By now you probably know of my obsession with: smoothie bowls, sweet potato, dark chocolate/cacao and superfoods in general. So it’s probably no surprise that this recipe, which combines all of the above, is one of my favorites (that I make at least once a week, usually twice, sometimes slightly altered depending on my mood and availability of ingredients).
This recipe is:
- low-glycemic
- vegan
- gluten-free
- sugar-free
- packed with protein and healthy fats (to keep you feel and balance blood-sugar)
- filled with fiber (to promote healthy digestion, and more)
- rich in chlorophyll (to promote healthy detoxification, energy, and more)
- nutrient-dense and filled with healthy superfoods
Chocolate Sweet Potato Protein Smoothie Bowl
Ingredients (serves 1 large smoothie bowl):
½ cup almond milk (OR coconut or macadamia nut or flax milk) + water as needed
½ cup cooked sweet potato (baked or steamed and mashed)
3/4 medium zucchini (I chop and freeze it beforehand)
½ to 1 cup organic spinach or kale
1 tablespoon raw cacao (powder or nibs) + more for topping
1 tablespoon almond butter (+ another to drizzle on top) *option to swap for another nut butter or coconut or avocado
1 tablespoon chia seeds (I like to pre-soak in 3 tablespoons water) (+ extra for topping)

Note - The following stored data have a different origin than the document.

(** ** Writing a model *)

Lemma xsum_replicate_zero (n : nat) : xsum (replicate n (Fin 0%Qc)) = Fin 0%Qc.
Proof.
  induction n as [|n IH]; [done|].
  cbn [replicate]. rewrite xsum_cons, IH. simpl. f_equal; ring.
Qed.

Lemma image_sum_zeros (ny nx : nat) :
  image_sum (replicate ny (replicate nx (Fin 0%Qc))) = Fin 0%Qc.
Proof.
  unfold image_sum. change (map ?f ?l) with (f <$> l).
  by rewrite fmap_replicate, xsum_replicate_zero, xsum_replicate_zero.
Qed.

Lemma np_sum_zeros (ne ny nx : nat) :
  np_sum (replicate ne (replicate ny (replicate nx (Fin 0%Qc)))) = Fin 0%Qc.
Proof.
  unfold np_sum. change (map ?f ?l) with (f <$> l).
  by rewrite fmap_replicate, image_sum_zeros, xsum_replicate_zero.
Qed.

(** A model fresh from [set_cube_binning] is written as its background
    cube alone, whatever the format: [write] hands the file name and the
    format to [Cube.write] of the background cube, saves neither the
    counts nor the livetime cube, and does not check the format itself. *)
Theorem write_after_set_cube_binning (HDU : Type) (PrimaryHDU : HDU)
    (Cube_to_fits_table : Cube → result HDU)
    (Cube_write : Cube → string → string → result ())
    (HDUList_writeto : list HDU → string → result ())
    (detx_edges dety_edges energy_edges : list Qc) (do_not_fill : bool)
    (self : CubeBackgroundModel) (outfile format : string) :
  set_cube_binning detx_edges dety_edges energy_edges do_not_fill = Ok self →
  write HDU PrimaryHDU Cube_to_fits_table Cube_write HDUList_writeto
    self outfile format =
  Cube_write (background_cube self) outfile format.
Proof.
  unfold set_cube_binning, np_zeros. case_bool_decide; [done|].
  intros [= <-]. unfold write. cbn [counts_cube data].
  by rewrite np_sum_zeros.
Qed.

Lemma write_after_set_cube_binning_witness :
  write string "PRIMARY" (fun c => Ok (scheme c)) (fun _ _ _ => Ok tt)
    (fun _ _ => Ok tt) zero_model "bg.fits" "no such format" = Ok tt.
Proof.
  apply (write_after_set_cube_binning string "PRIMARY"
           (fun c => Ok (scheme c)) (fun _ _ _ => Ok tt) (fun _ _ => Ok tt)
           [qz 0; qz 1; qz 2] [qz 0; qz 1] [qz 1; qz 10] false zero_model
           "bg.fits" "no such format").
  vm_compute. reflexivity.
Defined.

(** ** The lookup of the observation groups *)

Lemma len_filled_upto (f : Z → Z) (n c : Z) :
  0 ≤ n → len (filled_upto f n c) = n.
Proof.
  intros Hn. unfold len, filled_upto. rewrite length_map, length_seqZ. lia.
Qed.

Lemma filled_upto_lookup (f : Z → Z) (n c : Z) (i : nat) :
  Z.of_nat i < n →
  filled_upto f n c !! i =
    Some (if bool_decide (Z.of_nat i < c) then f (Z.of_nat i) else 0).
Proof.
  intros Hi. unfold filled_upto. rewrite lookup_map, lookup_seqZ_lt by lia.
  done.
Qed.

Lemma setitem_filled_upto (f : Z → Z) (n c v : Z) :
  0 ≤ c < n → v = f c →
  setitem (filled_upto f n c) c v = Ok (filled_upto f n (c + 1)).
Proof.
  intros Hc ->. unfold setitem.
  rewrite len_filled_upto, bool_decide_eq_true_2 by lia. f_equal.
  apply list_eq. intros i.
  destruct (decide (Z.of_nat i < n)) as [Hi|Hi].
  - rewrite list_lookup_insert, !filled_upto_lookup by done.
    assert (Hlen : length (filled_upto f n c) = Z.to_nat n).
    { unfold filled_upto. rewrite length_map, length_seqZ. done. }
    destruct (decide (Z.to_nat c = i ∧ _)) as [[<- _]|Hne].
    + rewrite bool_decide_eq_true_2 by lia. f_equal. f_equal. lia.
    + assert (Z.to_nat c ≠ i) by (intros <-; apply Hne; split; lia).
      f_equal. repeat case_bool_decide; done || lia.
  - rewrite list_lookup_insert_ne.
    + unfold filled_upto.
      by rewrite !lookup_map, !lookup_seqZ_ge by lia.
    + lia.
Qed.

Lemma fill_lookup_row_upto (n_az n alt_id az_id : Z) :
  0 ≤ alt_id → 0 ≤ az_id < n_az → alt_id * n_az + az_id < n →
  fill_lookup_row alt_id az_id
    (lookup_upto n_az n (alt_id * n_az + az_id), alt_id * n_az + az_id) =
  Ok (lookup_upto n_az n (alt_id * n_az + az_id + 1),
      alt_id * n_az + az_id + 1).
Proof.
  intros Halt Haz Hn. unfold fill_lookup_row, lookup_upto.
  cbn [fst snd GROUP_ID ALT_ID AZ_ID].
  assert (Hd : alt_id = (alt_id * n_az + az_id) `div` n_az)
    by (apply (Z.div_unique_pos _ _ _ az_id); lia).
  assert (Hm : az_id = (alt_id * n_az + az_id) `mod` n_az)
    by (apply (Z.mod_unique_pos _ _ alt_id); lia).
  by rewrite !setitem_filled_upto by (done || nia).
Qed.

Lemma fill_lookup_inner (n_az n alt_id : Z) (b : nat) :
  0 ≤ alt_id → Z.of_nat b ≤ n_az → alt_id * n_az + Z.of_nat b ≤ n →
  for_each (seqZ 0 (Z.of_nat b))
    (fun az_id st' => fill_lookup_row alt_id az_id st')
    (lookup_upto n_az n (alt_id * n_az), alt_id * n_az) =
  Ok (lookup_upto n_az n (alt_id * n_az + Z.of_nat b),
      alt_id * n_az + Z.of_nat b).
Proof.
  intros Halt. induction b as [|b IH]; intros Hb Hn.
  - simpl. by rewrite Z.add_0_r.
  - rewrite seqZ_snoc, for_each_app, IH by lia.
    cbn [mbind result_bind for_each].
    rewrite fill_lookup_row_upto by lia.
    by replace (alt_id * n_az + Z.of_nat (S b))
      with (alt_id * n_az + Z.of_nat b + 1) by lia.
Qed.

Lemma fill_lookup_outer (n_az n : Z) (a : nat) :
  0 ≤ n_az → Z.of_nat a * n_az ≤ n →
  for_each (seqZ 0 (Z.of_nat a))
    (fun alt_id st =>
       for_each (seqZ 0 n_az)
         (fun az_id st' => fill_lookup_row alt_id az_id st') st)
    (lookup_upto n_az n 0, 0) =
  Ok (lookup_upto n_az n (Z.of_nat a * n_az), Z.of_nat a * n_az).
Proof.
  intros Haz. induction a as [|a IH]; intros Hn; [done|].
  rewrite seqZ_snoc, for_each_app, IH by nia.
  cbn [mbind result_bind for_each].
  rewrite <- (Z2Nat.id n_az) at 1 by done.
  rewrite fill_lookup_inner by nia.
  cbn [mbind result_bind]. rewrite Z2Nat.id by done.
  by replace (Z.of_nat (S a) * n_az)
    with (Z.of_nat a * n_az + n_az) by lia.
Qed.

Lemma filled_upto_0 (f : Z → Z) (n : Z) :
  filled_upto f n 0 = replicate (Z.to_nat n) 0.
Proof.
  apply list_eq. intros i.
  destruct (decide (Z.of_nat i < n)) as [Hi|Hi].
  - rewrite filled_upto_lookup, lookup_replicate_2 by lia.
    by rewrite bool_decide_eq_false_2 by lia.
  - unfold filled_upto. rewrite lookup_map, lookup_seqZ_ge by lia.
    symmetry. apply lookup_replicate_None. lia.
Qed.

Lemma lookup_obs_groups_michi_Ok (altitude_edges azimuth_edges : list Z) :
  1 ≤ len altitude_edges → 1 ≤ len azimuth_edges →
  let n_az := len azimuth_edges - 1 in
  let n := (len altitude_edges - 1) * n_az in
  lookup_obs_groups_michi altitude_edges azimuth_edges n =
    Ok (lookup_upto n_az n n).
Proof.
  intros Halt Haz n_az n. unfold lookup_obs_groups_michi, np_zeros_int.
  rewrite bool_decide_eq_false_2 by nia. cbn [mbind result_bind].
  assert (mkLookup (replicate (Z.to_nat n) 0) (replicate (Z.to_nat n) 0)
            (replicate (Z.to_nat n) 0) = lookup_upto n_az n 0) as ->
    by (unfold lookup_upto; by rewrite !filled_upto_0).
  unfold np_arange.
  rewrite <- (Z2Nat.id (len altitude_edges - 1)) at 1 by lia.
  fold n_az. rewrite (fill_lookup_outer n_az n) by (subst n n_az; nia).
  cbn [mbind result_bind mret result_ret fst].
  by rewrite Z2Nat.id by lia.
Qed.
Lemma filled_upto_full (f : Z → Z) (n : Z) (i : nat) (x : Z) :
  filled_upto f n n !! i = Some x ↔ Z.of_nat i < n ∧ x = f (Z.of_nat i).
Proof.
  destruct (decide (Z.of_nat i < n)) as [Hi|Hi].
  - rewrite filled_upto_lookup, bool_decide_eq_true_2 by done.
    split; [by intros [= <-]|by intros [_ ->]].
  - unfold filled_upto. rewrite lookup_map, lookup_seqZ_ge by lia.
    split; [done|by intros [? _]].
Qed.

Lemma first_where_filled (n g : Z) :
  0 ≤ g < n → first_where (filled_upto (fun i => i) n n) g = Ok g.
Proof.
  intros Hg. unfold first_where.
  assert (list_find (fun x => x = g) (filled_upto (fun i => i) n n) =
          Some (Z.to_nat g, g)) as ->.
  { apply list_find_Some. split; [apply filled_upto_full; lia|].
    split; [done|]. intros j y Hy Hj.
    apply filled_upto_full in Hy as [_ ->]. lia. }
  f_equal. lia.
Qed.

Lemma first_where_missing (n g : Z) :
  ¬ (0 ≤ g < n) →
  first_where (filled_upto (fun i => i) n n) g = Err IndexError.
Proof.
  intros Hg. unfold first_where.
  assert (list_find (fun x => x = g) (filled_upto (fun i => i) n n) = None)
    as ->; [|done].
  apply list_find_None, Forall_lookup. intros i x Hx.
  apply filled_upto_full in Hx as [Hi ->]. lia.
Qed.

(** The lookup table of the script takes a group ID back to the altitude
    and azimuth bins it was numbered from: the group of the altitude bin
    [i_alt] and the azimuth bin [i_az] has the ID [i_alt * n_az + i_az],
    and [look_obs_groups_michi] gives [(i_alt, i_az)] for it.  A group ID
    that is not in the table raises [IndexError]. *)
Theorem look_obs_groups_michi_round_trip
    (altitude_edges azimuth_edges : list Z) :
  1 ≤ len altitude_edges → 1 ≤ len azimuth_edges →
  let n_alt := len altitude_edges - 1 in
  let n_az := len azimuth_edges - 1 in
  ∃ table,
    lookup_obs_groups_michi altitude_edges azimuth_edges (n_alt * n_az) =
      Ok table ∧
    (∀ i_alt i_az, 0 ≤ i_alt < n_alt → 0 ≤ i_az < n_az →
       look_obs_groups_michi table (i_alt * n_az + i_az) =
         Ok (i_alt, i_az)) ∧
    (∀ group_id, ¬ (0 ≤ group_id < n_alt * n_az) →
       look_obs_groups_michi table group_id = Err IndexError).
Proof.
  intros Halt Haz n_alt n_az.
  exists (lookup_upto n_az (n_alt * n_az) (n_alt * n_az)).
  split; [by apply lookup_obs_groups_michi_Ok|]. split.
  - intros i_alt i_az Hi_alt Hi_az.
    unfold look_obs_groups_michi, lookup_upto. cbn [GROUP_ID ALT_ID AZ_ID].
    rewrite first_where_filled by nia. cbn [mbind result_bind].
    unfold getitem.
    rewrite !filled_upto_lookup by nia.
    rewrite !bool_decide_eq_true_2 by nia.
    cbn [mbind result_bind mret result_ret]. rewrite Z2Nat.id by nia.
    do 2 f_equal.
    + symmetry. apply (Z.div_unique_pos _ _ _ i_az); lia.
    + symmetry. apply (Z.mod_unique_pos _ _ i_alt); lia.
  - intros group_id Hg.
    unfold look_obs_groups_michi, lookup_upto. cbn [GROUP_ID].
    by rewrite first_where_missing.
Qed.

Lemma look_obs_groups_michi_round_trip_witness :
  ∃ table,
    lookup_obs_groups_michi altitude_edges azimuth_edges (14 * 2) =
      Ok table ∧
    (∀ i_alt i_az, 0 ≤ i_alt < 14 → 0 ≤ i_az < 2 →
       look_obs_groups_michi table (i_alt * 2 + i_az) = Ok (i_alt, i_az)) ∧
    (∀ group_id, ¬ (0 ≤ group_id < 14 * 2) →
       look_obs_groups_michi table group_id = Err IndexError).
Proof.
  apply (look_obs_groups_michi_round_trip altitude_edges azimuth_edges).
  - vm_compute. discriminate.
  - vm_compute. discriminate.
Defined.

(** ** What filling and binning leave alone *)

Lemma fill_loop_frame (l : list observation) (u u' : option string)
    (m m' : CubeBackgroundModel) :
  fill_loop l (u, m) = Ok (u', m') →
  background_cube m' = background_cube m ∧
  data_unit (counts_cube m') = data_unit (counts_cube m) ∧
  scheme (counts_cube m') = scheme (counts_cube m) ∧
  data_unit (livetime_cube m') = data_unit (livetime_cube m) ∧
  scheme (livetime_cube m') = scheme (livetime_cube m).
Proof.
  revert u m. induction l as [|obs l IH]; intros u m Hfill.
  - by injection Hfill as <- <-.
  - cbn [fill_loop] in Hfill.
    apply bind_Ok in Hfill as ([u1 m1] & Hobs & Hfill).
    apply fill_observation_Ok in Hobs as (card & hist & _ & _ & _ & _ & ->).
    by apply IH in Hfill.
Qed.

1 cm piece of fresh ginger, peeled
2 scoops chocolate vegan protein powder (I love SunWarrior, Majka, Truvani, ALOHA or Parsley Health rebuild chocolate protein powder)
½ teaspoon spirulina (or chlorella and/or moringa, or 1 teaspoon powdered superfood greens (or adaptogens / superfoods of choice)

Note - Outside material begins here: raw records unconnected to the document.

(** The decode map: the 6-bit value of an alphabet character, [None] for
    every other byte (Go's [0xff] entry). *)
Definition dec6 (c : ascii) : option Z :=
  let b := byte_of c in
  if (65 <=? b) && (b <=? 90) then Some (b - 65)
  else if (97 <=? b) && (b <=? 122) then Some (b - 71)
  else if (48 <=? b) && (b <=? 57) then Some (b + 4)
  else if b =? 45 then Some 62
  else if b =? 95 then Some 63
  else None.

(** [RawURLEncoding.EncodeToString] *)
Fixpoint EncodeToString (s : string) : string :=
  match s with
  | EmptyString => EmptyString
  | String a EmptyString =>
      let a := byte_of a in
      let val := Z.shiftl a 16 in
      String (enc6 (Z.land (Z.shiftr val 18) 0x3f))
     (String (enc6 (Z.land (Z.shiftr val 12) 0x3f)) EmptyString)
  | String a (String b EmptyString) =>
      let a := byte_of a in let b := byte_of b in
      let val := Z.lor (Z.shiftl a 16) (Z.shiftl b 8) in
      String (enc6 (Z.land (Z.shiftr val 18) 0x3f))
     (String (enc6 (Z.land (Z.shiftr val 12) 0x3f))
     (String (enc6 (Z.land (Z.shiftr val 6) 0x3f)) EmptyString))
  | String a (String b (String c r)) =>
      let a := byte_of a in let b := byte_of b in let c := byte_of c in
      let val := Z.lor (Z.lor (Z.shiftl a 16) (Z.shiftl b 8)) c in
      String (enc6 (Z.land (Z.shiftr val 18) 0x3f))
     (String (enc6 (Z.land (Z.shiftr val 12) 0x3f))
     (String (enc6 (Z.land (Z.shiftr val 6) 0x3f))
     (String (enc6 (Z.land val 0x3f)) (EncodeToString r))))
  end.

(** The decoder skips carriage returns and line feeds anywhere in its
    input; every other byte outside the alphabet is corrupt input. *)
Fixpoint sextets (s : string) : option (list Z) :=
  match s with
  | EmptyString => Some []
  | String c r =>
      match dec6 c with
      | Some v => option_map (cons v) (sextets r)
      | None =>
          if (byte_of c =? 10) || (byte_of c =? 13) then sextets r else None
      end
  end.

Definition byte8 (x : Z) : Z := Z.land x 0xff.

(** One quantum: four sextets give three bytes; a final group of two or
    three gives one or two bytes; a single left-over sextet is corrupt. *)
Fixpoint quanta (l : list Z) : option (list Z) :=
  match l with
  | [] => Some []
  | [_] => None
  | [d0; d1] =>
      let val := Z.lor (Z.shiftl d0 18) (Z.shiftl d1 12) in
      Some [byte8 (Z.shiftr val 16)]
  | [d0; d1; d2] =>
      let val := Z.lor (Z.lor (Z.shiftl d0 18) (Z.shiftl d1 12)) (Z.shiftl d2 6) in
      Some [byte8 (Z.shiftr val 16); byte8 (Z.shiftr val 8)]
  | d0 :: d1 :: d2 :: d3 :: r =>
      let val := Z.lor (Z.lor (Z.lor (Z.shiftl d0 18) (Z.shiftl d1 12))
                              (Z.shiftl d2 6)) d3 in
      option_map (fun t => byte8 (Z.shiftr val 16) :: byte8 (Z.shiftr val 8)
                           :: byte8 val :: t) (quanta r)
  end.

For topping: 1 tablespoon raw cacao nibs + 1 tablespoon shredded coconut + 1 teaspoon chia seeds + drizzle of almond butter (about 1 tablespoon) + a few slices of banana (optional) + any other seeds of your liking
Instructions:
1. Place all ingredients (except for toppings) in your blender and blend until smooth and creamy. You want it to be thick, like the consistency of gelato.

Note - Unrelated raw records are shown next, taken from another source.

Lemma download_file_live url proxy output_dir map_file :
  runs (avoids is_dead_line) no_exception any_value
       (download_file env url proxy output_dir map_file).
Proof.
  unfold download_file.
  apply (runs_try (avoids is_dead_line) any_value); [apply avoids_closed| |].
  - unfold download_body. live_bind.
    { apply runs_session_get; [by repeat constructor|exact I|intros; exact I]. }
    live_bind.
    { unfold download_filename. destruct (contains _ _).
      - destruct (_ !! 1); live_atom.
      - live_bind; [|live_atom].
        apply runs_of_option; [constructor|intros; exact I|intros; exact I]. }
    live_bind; [unfold makedirs; live_atom|].
    live_bind; [unfold open_write; live_atom|].
    live_bind; [apply stream_body_live|].
    live_bind; [unfold log; live_atom|].
    live_bind; [unfold open_append; live_atom|].
    unfold append. live_atom.
  - intros e _. unfold log. live_atom.
Qed.

Lemma is_downloadable_live url proxy :
  runs (avoids is_dead_line) no_exception any_value
       (is_downloadable env url proxy).
Proof.
  unfold is_downloadable. destruct (has_download_extension url).
  { live_atom. }
  apply (runs_try (avoids is_dead_line) any_value); [apply avoids_closed| |].
  - live_bind; [|live_atom].
    apply runs_session_get; [by repeat constructor|exact I|intros; exact I].
  - intros e _. live_bind; [unfold log; live_atom|live_atom].
Qed.

Lemma retry_loop_live url left : forall a,
  runs (avoids is_dead_line) no_exception (none_or_success env url)
       (retry_loop env url left a).
Proof.
  induction left as [|left IH]; intros a; cbn [retry_loop].
  - live_bind; [unfold log; live_atom|live_atom].
  - live_bind_as proxy.
    { apply runs_get_next_proxy; [by repeat constructor|intros; exact I]. }
    apply (runs_bind (avoids is_dead_line) _ (none_or_success env url));
      [apply avoids_closed| |].
    + apply (runs_try (avoids is_dead_line) any_value);
        [apply avoids_closed| |].
      * apply (runs_bind (avoids is_dead_line) _
                 (fun r => exists k p, arun env k url p = ArunReturns r));
          [apply avoids_closed| |].
        -- apply runs_crawler_arun; [by repeat constructor|exact I|].
           intros k r Hr. by exists k, proxy.
        -- intros r Hr. destruct (r_success r) eqn:Hs.
           ++ apply runs_ret; [constructor|by split].
           ++ live_bind; [unfold log; live_atom|live_atom].
      * intros e _. live_bind; [unfold log; live_atom|].
        live_bind; [unfold sleep; live_atom|live_atom].
    + intros [r|] Hr; [|apply IH]. apply runs_ret; [constructor|exact Hr].
Qed.

Lemma crawl_url_live url :
  runs (avoids is_dead_line) no_exception (none_or_success env url)
       (crawl_url env url).
Proof.
  unfold crawl_url. live_bind_as proxy.
  { apply runs_get_next_proxy; [by repeat constructor|intros; exact I]. }
  live_bind_as downloaded.
  - apply (runs_try (avoids is_dead_line) no_exception);
      [apply avoids_closed| |by intros e []].
    live_bind_as d; [apply is_downloadable_live|].
    destruct d; [|live_atom].
    live_bind; [apply download_file_live|live_atom].
  - destruct downloaded; [live_atom|apply retry_loop_live].
Qed.

End LiveUnits.
(** * Whole runs: their shape, their cost and their exceptions *)

Lemma avoids_filter_nil (f g : Event -> bool) t :
  (forall e, g e = true -> f e = true) -> avoids f t -> List.filter g t = [].
Proof.
  intros Hfg Ht. induction Ht as [|e t He _ IH]; [done|]. cbn [List.filter].
  destruct (g e) eqn:Hg; [|exact IH]. apply Hfg in Hg. congruence.
Qed.

Lemma avoids_weaken (f g : Event -> bool) t :
  (forall e, g e = true -> f e = true) -> avoids f t -> avoids g t.
Proof.
  intros Hfg Ht. unfold avoids in *. eapply Forall_impl; [exact Ht|].
  intros e He. cbn in He. destruct (g e) eqn:Hg; [|done].
  apply Hfg in Hg. congruence.
Qed.

Lemma fetched_app x y : fetched (x ++ y) = fetched x ++ fetched y.
Proof. unfold fetched. apply flat_map_app. Qed.

Lemma fetched_no_wave t : avoids is_wave t -> fetched t = [].
Proof.
  intros Ht. induction Ht as [|e t He _ IH]; [done|].
  unfold fetched in *. cbn [flat_map]. rewrite IH. by destruct e.
Qed.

2. Taste and adjust if needed (adding more chia seeds and zucchini if too liquid, adding more sweet potato and cacao if “too green”, etc) and reblend. You can also add 2 dates or 1/2 frozen banana if you’d like it sweeter, too. NOTE: if you’d like, you can toss in other superfoods (I often add pure aloe vera, maca or ashwagandha or adaptogen blend, collagen, and i love this blend of cacao mushroom superfoods).
3. Serve with cacao nibs, shredded coconut, chia seeds, almond butter and sliced banana on top (and/or toppings of choice).
*these last 2 pictures are the same recipe, but in these I added pure spirulina (versus the previous pictures where I added chocolate superfoods) and the toppings are slightly different.